Tiens v’l’à Geneviève de Genevilliers,
Albertine d’Aubergenville
Et les fatmas d’outre-banlieue
Qu’ont des noms à la « mord-moi-l’nœud ».
Saintes-Maries pleine de crasse,
Priez pour moi pauvre fraiseur,
J’ai vraiment pas l’cœur au labeur…
Y a pourtant bien des bons copains,
Tra la la !
Au comptoir
Et puis surtout des chouettes nanas,
J’vous prie d’croire !
Et v’l’a-t’y pas not’ grand Seigneur,
Avec son sceptre jambon-beurre
Et ses crayons toutes les couleurs
Et sa cravate à trèfles et cœurs
Chefaillon d’amour,
Roi du calembour,
Un coup de barre peut être un cas de bourre !
Avec sa gueule à la Goya,
Le Yougo nous fait son yoga,
Il a des canards pleins les bras,
Remplis de ragots en charabia,
Les yeux cernés de cyrilliques
Ici on l’nomme « Croate de bique »,
On trouve toujours plus crouillat qu’soi.

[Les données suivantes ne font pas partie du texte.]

(** * generate_test_case.py: a shallow embedding

    The script compiles a Cairo program, runs it, derives the prover's FRI
    parameters from the number of execution steps and calls the prover.
    This file embeds its functions and states the properties of the
    specification over that embedding.

    Conventions.
    - Python [int] is [Z]; a [List[int]] is [list Z].
    - Python [str] is [string]: every character is a code point below 256.
      [bytes] are strings too; decoding them is a parameter.
    - Python [float] is the kernel's binary64 [float]; division is IEEE 754.
      The natural logarithm of the C library is a parameter, [log_int].
    - [int] of a numeral raises [ValueError] when the numeral has more than
      4300 digits, the interpreter's default limit, which the script never
      changes; below it the conversion is exact.
    - Paths are POSIX paths in [pathlib]'s parsed form.
    - A call either returns a value or raises: [result A].
    - The file system, the three external tools and the console are reached
      through an explicit [OS] interface over an abstract world; every call
      is recorded, with its outcome, in a trace of events.
    - [print] encodes its text for the console before it writes any of it:
      a text the console cannot encode raises [UnicodeEncodeError] and
      nothing is written; a text that was written is recorded as an event. *)

From Stdlib Require Import ZArith List String Ascii Bool Lia Floats DecimalString.
From Stdlib Require DecimalPos.
Import ListNotations.

Local Open Scope string_scope.
Local Open Scope list_scope.
Local Open Scope Z_scope.

(** ** Exceptions and results *)

Inductive exn : Type :=
| ValueError (msg : string)
| ZeroDivisionError
| OverflowError
| TypeError
| UnicodeDecodeError
| UnicodeEncodeError
| RuntimeError (msg : string)
| CalledProcessError (returncode : Z) (cmd : list string)
| SameFileError
| OSError (msg : string).

Inductive result (A : Type) : Type :=
| Ok (a : A)
| Raise (e : exn).

Arguments Ok {A} a.
Arguments Raise {A} e.

Definition rbind {A B : Type} (r : result A) (k : A -> result B) : result B :=
  match r with
  | Ok a => k a
  | Raise e => Raise e
  end.

Notation "'let?' x ':=' r 'in' k" := (rbind r (fun x => k))
  (at level 10, x name, r at level 100, k at level 200).

(** ** The FRI step list *)

Module Fri.

(** Python's [divmod] on integers: floored quotient, remainder with the sign
    of the divisor.  [Z.div] and [Z.modulo] follow the same convention. *)
Definition divmod (a b : Z) : Z * Z := (a / b, a mod b).

(** [[x] * n]: [n] copies of [x], none when [n] is zero or negative. *)
Definition list_mul {A : Type} (x : A) (n : Z) : list A := repeat x (Z.to_nat n).

(** [sum] of a list of integers. *)
Definition sum (l : list Z) : Z := fold_right Z.add 0 l.

(** Lines 129-134 of [compute_fri_step_list]: the decomposition of the
    total into steps.
<<
    (q, r) = divmod(sigma_fri_step_list, 4)
    fri_step_list = [4] * q
    if r > 0:
        fri_step_list.append(r)
    return fri_step_list
>> *)
Definition fri_step_list_of_sigma (sigma_fri_step_list : Z) : list Z :=
  let '(q, r) := divmod sigma_fri_step_list 4 in
  let fri_step_list := list_mul 4 q in
  if r >? 0 then fri_step_list ++ [r] else fri_step_list.

(** [math.ceil] on a float: the least integer not below it.  NaN raises
    [ValueError], an infinity raises [OverflowError]. *)
Definition math_ceil (x : float) : result Z :=
  match Prim2SF x with
  | S754_zero _ => Ok 0
  | S754_infinity _ => Raise OverflowError
  | S754_nan => Raise (ValueError "cannot convert float NaN to integer")
  | S754_finite s m e =>
      let n := if s then Z.neg m else Z.pos m in
      Ok (if 0 <=? e then n * 2 ^ e else - ((- n) / 2 ^ (- e)))
  end.

(** A float that is neither NaN nor an infinity. *)
Definition is_finite (x : float) : bool :=
  match Prim2SF x with
  | S754_zero _ | S754_finite _ _ _ => true
  | S754_infinity _ | S754_nan => false
  end.

Section MathLog.

(** The natural logarithm of a positive integer as the interpreter
    computes it: the C library's [log] applied to the integer converted to
    a double.  It is the one library function the embedding does not
    define; properties that need its value at some point say so. *)
Variable log_int : Z -> float.

(** [math.log(x, base)] on integers: the quotient, in binary64, of the two
    natural logarithms.  A non-positive argument is a domain error. *)
Definition math_log (x base : Z) : result float :=
  if x <=? 0 then Raise (ValueError "math domain error")
  else if base <=? 0 then Raise (ValueError "math domain error")
  else
    let num := log_int x in
    let den := log_int base in
    if PrimFloat.eqb den 0%float then Raise ZeroDivisionError
    else Ok (PrimFloat.div num den).

(** The expression [math.ceil(math.log(n, 2))] of lines 125 and 126. *)
Definition ceil_log2 (n : Z) : result Z :=
  let? l := math_log n 2 in math_ceil l.

(** Lines 125-127: the total the steps have to add up to. *)
Definition sigma_fri_step_list (nb_steps last_layer_degree_bound : Z) : result Z :=
  let? program_n_steps_log := ceil_log2 nb_steps in
  let? last_layer_degree_bound_log := ceil_log2 last_layer_degree_bound in
  Ok (program_n_steps_log + 4 - last_layer_degree_bound_log).
Lemma In_section_names :
  In "Introduction" section_names /\ In "Testing" section_names
  /\ In "Documentation" section_names /\ In "conclusion-pass" section_names
  /\ In "conclusion-fail" section_names /\ In "Scripts" section_names.
Proof. simpl. tauto. Qed.

(** What the parser reads from the text the serializer writes, when the
    contents hold no recognized tag at a line start. *)
Lemma parse_serialize secs :
  let c k := default "" (texts secs !! k) in
  tag_free true (c "introduction") = true ->
  tag_free true (c "testing") = true ->
  tag_free true (c "documentation") = true ->
  tag_free true (c "conclusion-pass") = true ->
  tag_free true (c "conclusion-fail") = true ->
  tag_free true (Py.join_nl (default [] (scripts secs))) = true ->
  parse_template (serialize secs)
  = Sections
      (<["conclusion-fail" := Py.strip (c "conclusion-fail")]>
         (<["conclusion-pass" := Py.strip (c "conclusion-pass")]>
            (<["documentation" := Py.strip (c "documentation")]>
               (<["testing" := Py.strip (c "testing")]>
                  (<["introduction" := Py.strip (c "introduction")]> ∅)))))
      match scripts secs with
      | None | Some [] => None
      | Some l => Some (script_lines (Py.strip (Py.join_nl l)))
      end.
Proof.
  intros c H1 H2 H3 H4 H5 HJ.
  destruct In_section_names as (K1 & K2 & K3 & K4 & K5 & K6).
  rewrite serialize_unfold, parse_template_segments. fold (c "introduction")
    (c "testing") (c "documentation") (c "conclusion-pass") (c "conclusion-fail").
  rewrite strip_solid by apply solid_block.
  assert (Hscripts :
    scripts_text (scripts secs) = ""
    /\ match scripts secs with None | Some [] => True | _ => False end
    \/ exists e l, scripts secs = Some (e :: l)
       /\ scripts_text (scripts secs)
          = "[" +:+ "Scripts" +:+ "]" +:+ Py.nl +:+ Py.join_nl (e :: l) +:+ Py.nl).
  { destruct (scripts secs) as [[|e l]|]; [by left| |by left].
    right. by exists e, l. }
  destruct Hscripts as [[-> Hs]|(e & l & Hs & ->)].
  - rewrite str_app_nil_r.
    rewrite !rstrip_block by first [apply solid_block | apply solid_block_alone].
    rewrite rstrip_last_block.
    rewrite !fold_block;
      try done; try (by apply segments_block_head); try (by apply segments_last_head).
    rewrite fold_last by (try done; by apply tag_free_tail).
    rewrite strip_tail.
    destruct (scripts secs) as [[|? ?]|]; done.
  - rewrite Hs in HJ. simpl default in HJ.
    rewrite !rstrip_block by first [apply solid_block | apply solid_tag].
    rewrite rstrip_tag.
    rewrite !fold_block;
      try done; try (by apply segments_block_head); try (by apply segments_last_head).
    rewrite fold_last by (try done; by apply tag_free_scripts_tail).
    rewrite strip_scripts_tail, Hs. reflexivity.
Qed.

(** ** Template codec: what the parser stores *)

Lemma segments_names bol s seg :
  In seg (segments bol s).2 -> In seg.1 section_names.
Proof.
  revert bol. induction s as [|c s IH]; intros bol; [done|].
  rewrite segments_cons.
  destruct (if bol then match_tag (String c s) else None) as [n|] eqn:E;
    cbn [snd]; [|apply IH].
  intros [<-|H]; [|by eapply IH]. simpl.
  destruct bol; [|done]. by apply match_tag_Some in E as [? _].
Qed.

Lemma lower_scripts n : In n section_names -> Py.lower n = "scripts" -> n = "Scripts".
Proof. intros H. simpl in H. repeat destruct H as [<-|H]; done. Qed.

Lemma strip_is_trimmed x v : v = Py.strip x -> Py.strip v = v.
Proof. intros ->. apply strip_idem. Qed.

Lemma fold_store_texts segs secs k v :
  texts (fold_left store_segment segs secs) !! k = Some v ->
  texts secs !! k = Some v
  \/ exists seg, In seg segs /\ k = Py.lower seg.1
                 /\ v = Py.strip (after_tag seg.1 seg.2).
Proof.
  revert secs. induction segs as [|seg segs IH]; intros secs; [by left|].
  simpl. intros [H|(seg' & Hin & Hk & Hv)]%IH.
  - unfold store_segment, store_section in H.
    destruct (String.eqb (Py.lower seg.1) "scripts"); simpl in H; [by left|].
    destruct (decide (Py.lower seg.1 = k)) as [<-|Hne].
    + rewrite lookup_insert_eq in H. injection H as <-.
      right. exists seg. by split; [left|].
    + rewrite lookup_insert_ne in H by done. by left.
  - right. exists seg'. by split; [right|].
Qed.

Lemma fold_store_scripts segs secs l :
  scripts (fold_left store_segment segs secs) = Some l ->
  scripts secs = Some l
  \/ exists seg, In seg segs /\ Py.lower seg.1 = "scripts"
                 /\ l = script_lines (Py.strip (after_tag seg.1 seg.2)).
Proof.
  revert secs. induction segs as [|seg segs IH]; intros secs; [by left|].
  simpl. intros [H|(seg' & Hin & Hk & Hv)]%IH.
  - unfold store_segment, store_section in H.
    destruct (String.eqb (Py.lower seg.1) "scripts") eqn:E; simpl in H;
      [|by left].
    apply String.eqb_eq in E. injection H as <-.
    right. exists seg. by split; [left|].
  - right. exists seg'. by split; [right|].
Qed.

Lemma split_nl_cons c s :
  Py.split_nl (String c s)
  = if Ascii.eqb c Py.LF then "" :: Py.split_nl s
    else match Py.split_nl s with
         | h :: t => String c h :: t
         | [] => [String c ""]
         end.
Proof. reflexivity. Qed.

Lemma split_nl_single_line s :
  Forall (fun e => single_line e = true) (Py.split_nl s).
Proof.
  induction s as [|c s IH]; [by repeat constructor|].
  rewrite split_nl_cons. destruct (Ascii.eqb c Py.LF) eqn:E.
  - by constructor.
  - destruct (Py.split_nl s) as [|h t]; [by repeat constructor; simpl; rewrite E|].
    apply Forall_cons in IH as [Hh Ht]. constructor; [|done].
    simpl. by rewrite E, Hh.
Qed.

Lemma script_lines_single_line content :
  Forall (fun e => single_line e = true) (script_lines content).
Proof.
  unfold script_lines. destruct (Py.truthy content); [|constructor].
  apply split_nl_single_line.
Qed.

Lemma in_sections_of x seg :
  In seg (segments true x).2 -> In (seg.1, after_tag seg.1 seg.2) (sections_of x).
Proof. intros H. unfold sections_of. by apply (in_map (fun seg => (seg.1, after_tag seg.1 seg.2))). Qed.

(** Every text value of the parsed map is the trimmed text of a section
    of the input, stored under the lowercased tag. *)
Lemma parse_template_texts x k v :
  texts (parse_template x) !! k = Some v ->
  Py.strip v = v
  /\ exists n body, In (n, body) (sections_of x) /\ k = Py.lower n
                    /\ v = Py.strip body.
Proof.
  rewrite parse_template_segments.
  intros [H|(seg & Hin & Hk & Hv)]%fold_store_texts; [done|].
  split; [by eapply strip_is_trimmed|].
  exists seg.1, (after_tag seg.1 seg.2). split; [|done].
  by apply in_sections_of.
Qed.

(** The list under ['scripts'] is the trimmed text of a Scripts section
    of the input, cut at its line feeds. *)
Lemma parse_template_scripts x l :
  scripts (parse_template x) = Some l ->
  exists body, In ("Scripts", body) (sections_of x)
               /\ l = script_lines (Py.strip body)
               /\ Forall (fun e => single_line e = true) l.
Proof.
  rewrite parse_template_segments.
  intros [H|(seg & Hin & Hk & Hv)]%fold_store_scripts; [done|].
  exists (after_tag seg.1 seg.2).
  pose proof (lower_scripts _ (segments_names _ _ _ Hin) Hk) as Hn.
  split; [|split; [done|]].
  - rewrite <- Hn at 1. by apply in_sections_of.
  - subst l. apply script_lines_single_line.
Qed.

Lemma parse_single_section n body :
  In n section_names -> tag_free false body = true ->
  sections_of ("[" +:+ n +:+ "]" +:+ body) = [(n, body)]
  /\ parse_template ("[" +:+ n +:+ "]" +:+ body)
     = store_section (Py.lower n) (Py.strip body) no_sections.
Proof.
  intros Hn Hbody. split.
  - unfold sections_of.
    rewrite (segments_tag n _ Hn), (segments_free false body Hbody).
    simpl. by rewrite after_tag_here.
  - rewrite parse_template_segments. by apply fold_last.
Qed.

Lemma contains_char_cons a c s :
  Py.contains (String a "") (String c s)
  = Ascii.eqb a c || Py.contains (String a "") s.
Proof. by rewrite contains_unfold, startswith_cons, startswith_nil, andb_true_r. Qed.

Lemma bracket_prefix_eq w n y :
  Py.startswith (w +:+ "]" +:+ y) (n +:+ "]") = true ->
  Py.contains "]" w = false -> Py.contains "]" n = false -> w = n.
Proof.
  revert n. induction w as [|b w IH]; intros [|a n].
  - done.
  - change ("" +:+ "]" +:+ y) with (String "]" y).
    change (String a n +:+ "]") with (String a (n +:+ "]")).
    rewrite startswith_cons, contains_char_cons.
    intros [Ha _]%andb_true_iff _ [Hn _]%orb_false_iff.
    rewrite Ascii.eqb_sym in Hn. congruence.
  - change ("" +:+ "]") with (String "]" "").
    change (String b w +:+ "]" +:+ y) with (String b (w +:+ "]" +:+ y)).
    rewrite startswith_cons, contains_char_cons.
    intros [Ha _]%andb_true_iff [Hb _]%orb_false_iff _. congruence.
  - rewrite !str_app_cons, startswith_cons, !contains_char_cons.
    intros [Hab H]%andb_true_iff [_ Hw]%orb_false_iff [_ Hn]%orb_false_iff.
    apply Ascii.eqb_eq in Hab as ->. f_equal. by apply IH.
Qed.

Et puis me vlà chevelu de service,
Je rêve au lieu d’tourner les vis,
Je vends mon âme aux puces de Vanves
Pour me payer des cartes oranges
Chienne de vie, voie de garage
Il faut savoir tourner la page…
Soleil des zones industrielles
Qu’est-ce-que tu fais dans le décor,
A venir me nourrir le corps
De rogatons de vieux voyages,
Passent les nuages,
Et pas ces images
Il me faut savoir tourner la page…
Mais qu’est ce que c’est que tous ces trains,
Qui grillent les gares de banlieues,
Qui portent des noms d’Arcs-en-ciel
Aux grilles grasses de mon matin,
Que ces trains déraillent !
Que ces bruits s’en aillent !
Je ne sais plus livrer bataille !
Et voici l’heure de la marée
Du bleu des yeux d’une Marie,
Entre deux machines-outils
Et çà, çà m’lave de mon cambouis,
Ferme donc les yeux !
Ou jette moi la bouée,
Je ne crois pas savoir nager…
Savoir nager…
Savoir nager…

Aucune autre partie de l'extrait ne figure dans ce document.